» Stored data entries
(** * Translation marketplace: project / bid / escrow / review lifecycle

    A shallow embedding of the Express route handlers of the server
    (routes for auth, bids, projects, transactions, reviews and users) over
    an explicit model of the Prisma store, and the properties of the
    lifecycle that the handlers establish.

    Conventions of the embedding:
    - a table is a finite map from the primary key [id] to the row;
      ids are opaque strings generated by the database, modelled as [N]
      drawn from a counter kept in the store;
    - a handler is a function [Store -> Response * Store]; an exception
      caught by the handler's [catch] block is the 500 response;
    - JavaScript numbers that hold money or ratings are modelled as exact
      rationals [Q];
    - read-only routes (the GET routes and login) do not change the store
      and are not modelled. *)

From Stdlib Require Import ZArith QArith Qround Qabs Lia Lqa.
From stdpp Require Import gmap strings list fin_maps.

Local Open Scope string_scope.

(** ** Data model (the Prisma models the routes read and write) *)

Abbreviation Id := N.

Inductive Role := CLIENT | FREELANCER.
Inductive ProjectStatus := POSTED | IN_PROGRESS | COMPLETED | PAID | CANCELLED.
Inductive BidStatus := PENDING | ACCEPTED | REJECTED.
Inductive TransactionStatus := T_PENDING | T_RELEASED | T_REFUNDED.

Global Instance Role_eq_dec : EqDecision Role.
Proof. solve_decision. Defined.
Global Instance ProjectStatus_eq_dec : EqDecision ProjectStatus.
Proof. solve_decision. Defined.
Global Instance BidStatus_eq_dec : EqDecision BidStatus.
Proof. solve_decision. Defined.
Global Instance TransactionStatus_eq_dec : EqDecision TransactionStatus.
Proof. solve_decision. Defined.

Record User := mkUser {
  u_name : string;
  u_email : string;
  u_role : Role;
  u_languages : list string;
  u_rating : Q;
  u_profilePicture : option string
}.

Record Project := mkProject {
  p_clientId : Id;
  p_title : string;
  p_description : string;
  p_sourceLanguage : string;
  p_targetLanguage : string;
  p_budget : Q;
  p_deadline : option string;
  p_attachedFiles : list string;
  p_status : ProjectStatus
}.

Record Bid := mkBid {
  b_projectId : Id;
  b_freelancerId : Id;
  b_bidAmount : Q;
  b_estimatedTime : string;
  b_status : BidStatus
}.

Record Transaction := mkTransaction {
  t_projectId : Id;
  t_clientId : Id;
  t_freelancerId : Id;
  t_amount : Q;
  t_stripePaymentId : option string;
  t_status : TransactionStatus
}.

Record Review := mkReview {
  r_projectId : Id;
  r_reviewerId : Id;
  r_revieweeId : Id;
  r_rating : Z;
  r_comment : option string
}.

Record Store := mkStore {
  users : gmap N User;
  projects : gmap N Project;
  bids : gmap N Bid;
  transactions : gmap N Transaction;
  reviews : gmap N Review;
  next_id : N
}.

Definition empty_store : Store := mkStore ∅ ∅ ∅ ∅ ∅ 0%N.

(** *** Column defaults of the schema

    The routes create rows without naming these columns, so their initial
    values are the defaults that the Prisma schema declares. *)

(** Modelled from the spec: the schema default of [Project.status];
    "create(...) -> Project with status=POSTED". *)
Definition default_project_status : ProjectStatus := POSTED.

(** Modelled from the spec: the schema default of [Bid.status];
    "submit(...) Returns Bid with status=PENDING". *)
Definition default_bid_status : BidStatus := PENDING.

(** Modelled from the spec: the schema default of [Transaction.status];
    "create an EscrowTransaction record in PENDING status". *)
Definition default_transaction_status : TransactionStatus := T_PENDING.

(** Modelled from the spec: the schema default of [User.rating];
    "rating (derived, 0-5)", a user without reviews has rating 0. *)
Definition default_user_rating : Q := 0%Q.

(** Referential action of the foreign keys that point to a project. The
    routes do not depend on it, so it is a parameter of the model. *)
Inductive ReferentialAction := Cascade | Restrict.

(** ** Field updates ([data: { ... }] of a Prisma update) *)

Definition set_p_status (st : ProjectStatus) (p : Project) : Project :=
  mkProject (p_clientId p) (p_title p) (p_description p) (p_sourceLanguage p)
            (p_targetLanguage p) (p_budget p) (p_deadline p) (p_attachedFiles p) st.

Definition set_b_status (st : BidStatus) (b : Bid) : Bid :=
  mkBid (b_projectId b) (b_freelancerId b) (b_bidAmount b) (b_estimatedTime b) st.

Definition set_t_status (st : TransactionStatus) (t : Transaction) : Transaction :=
  mkTransaction (t_projectId t) (t_clientId t) (t_freelancerId t) (t_amount t)
                (t_stripePaymentId t) st.

Definition set_u_rating (q : Q) (u : User) : User :=
  mkUser (u_name u) (u_email u) (u_role u) (u_languages u) q (u_profilePicture u).

Definition set_users (m : gmap N User) (s : Store) : Store :=
  mkStore m (projects s) (bids s) (transactions s) (reviews s) (next_id s).
Definition set_projects (m : gmap N Project) (s : Store) : Store :=
  mkStore (users s) m (bids s) (transactions s) (reviews s) (next_id s).
Definition set_bids (m : gmap N Bid) (s : Store) : Store :=
  mkStore (users s) (projects s) m (transactions s) (reviews s) (next_id s).
Definition set_transactions (m : gmap N Transaction) (s : Store) : Store :=
  mkStore (users s) (projects s) (bids s) m (reviews s) (next_id s).
Definition set_reviews (m : gmap N Review) (s : Store) : Store :=
  mkStore (users s) (projects s) (bids s) (transactions s) m (next_id s).
Definition bump_id (s : Store) : Store :=
  mkStore (users s) (projects s) (bids s) (transactions s) (reviews s)
          (N.succ (next_id s)).

(** ** The Prisma client over the store *)

Section Tables.
Context {A : Type}.

(** [findFirst] used as an existence test, and [Array.prototype.some]. *)
Definition table_some (P : N → A → bool) (m : gmap N A) : bool :=
  existsb (λ kv, P kv.1 kv.2) (map_to_list m).

(** [findMany({ where })]: the matching rows. *)
Definition findMany (P : N → A → bool) (m : gmap N A) : list (N * A) :=
  List.filter (λ kv, P kv.1 kv.2) (map_to_list m).

(** [update({ where: { id }, data })]: returns the updated row; throws
    when no row has that id. *)
Definition update (id : N) (f : A → A) (m : gmap N A) : option (A * gmap N A) :=
  match m !! id with
  | Some r => Some (f r, <[id := f r]> m)
  | None => None
  end.

(** [updateMany({ where, data })]: never throws. *)
Definition updateMany (P : N → A → bool) (f : A → A) (m : gmap N A) : gmap N A :=
  map_imap (λ i r, Some (if P i r then f r else r)) m.

(** Rows removed by a cascading delete. *)
Definition deleteMany (P : N → A → bool) (m : gmap N A) : gmap N A :=
  filter (λ kv, P kv.1 kv.2 = false) m.
End Tables.

Definition has_row {A : Type} (m : gmap N A) (id : N) : bool :=
  match m !! id with Some _ => true | None => false end.

(** [create] of each model: the row gets a fresh id. The relation fields
    ([project], [client], [freelancer], [reviewer], [reviewee]) are foreign
    keys, so a create whose referenced row is absent throws. *)

Definition create_user (u : User) (s : Store) : N * Store :=
  (next_id s, bump_id (set_users (<[next_id s := u]> (users s)) s)).

Definition create_project (p : Project) (s : Store) : option (N * Store) :=
  if has_row (users s) (p_clientId p)
  then Some (next_id s, bump_id (set_projects (<[next_id s := p]> (projects s)) s))
  else None.

Definition create_bid (b : Bid) (s : Store) : option (N * Store) :=
  if has_row (projects s) (b_projectId b) && has_row (users s) (b_freelancerId b)
  then Some (next_id s, bump_id (set_bids (<[next_id s := b]> (bids s)) s))
  else None.

(** The rows of a project and client: the selector
    [projectId_clientId: { projectId, clientId }]. *)
Definition same_project_client (pid cid : N) (_ : N) (t : Transaction) : bool :=
  bool_decide (t_projectId t = pid) && bool_decide (t_clientId t = cid).

(** The transaction table has the compound unique key
    [projectId_clientId]: the confirm-payment route selects the row to
    upsert by [where: { projectId_clientId: { projectId, clientId } }],
    a selector that Prisma accepts only for a key declared unique. A
    create that repeats the pair of an existing row therefore throws, as
    does one whose project, client or freelancer is absent. *)
Definition create_transaction (t : Transaction) (s : Store) : option (N * Store) :=
  if has_row (projects s) (t_projectId t) && has_row (users s) (t_clientId t)
     && has_row (users s) (t_freelancerId t)
     && negb (table_some (same_project_client (t_projectId t) (t_clientId t))
                         (transactions s))
  then Some (next_id s,
             bump_id (set_transactions (<[next_id s := t]> (transactions s)) s))
  else None.

Definition create_review (r : Review) (s : Store) : option (N * Store) :=
  if has_row (projects s) (r_projectId r) && has_row (users s) (r_reviewerId r)
     && has_row (users s) (r_revieweeId r)
  then Some (next_id s, bump_id (set_reviews (<[next_id s := r]> (reviews s)) s))
  else None.

(** [prisma.$transaction(async tx => ...)]: the writes of the body are
    committed when it returns and all discarded when it throws. *)
Definition prisma_transaction {A : Type} (body : Store → option (A * Store))
    (s : Store) : option A * Store :=
  match body s with
  | Some (a, s') => (Some a, s')
  | None => (None, s)
  end.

» Problem
Return every line of the records in which the word "mkTransaction" is found.

» Answer area
Record Transaction := mkTransaction {
  mkTransaction (t_projectId t) (t_clientId t) (t_freelancerId t) (t_amount t)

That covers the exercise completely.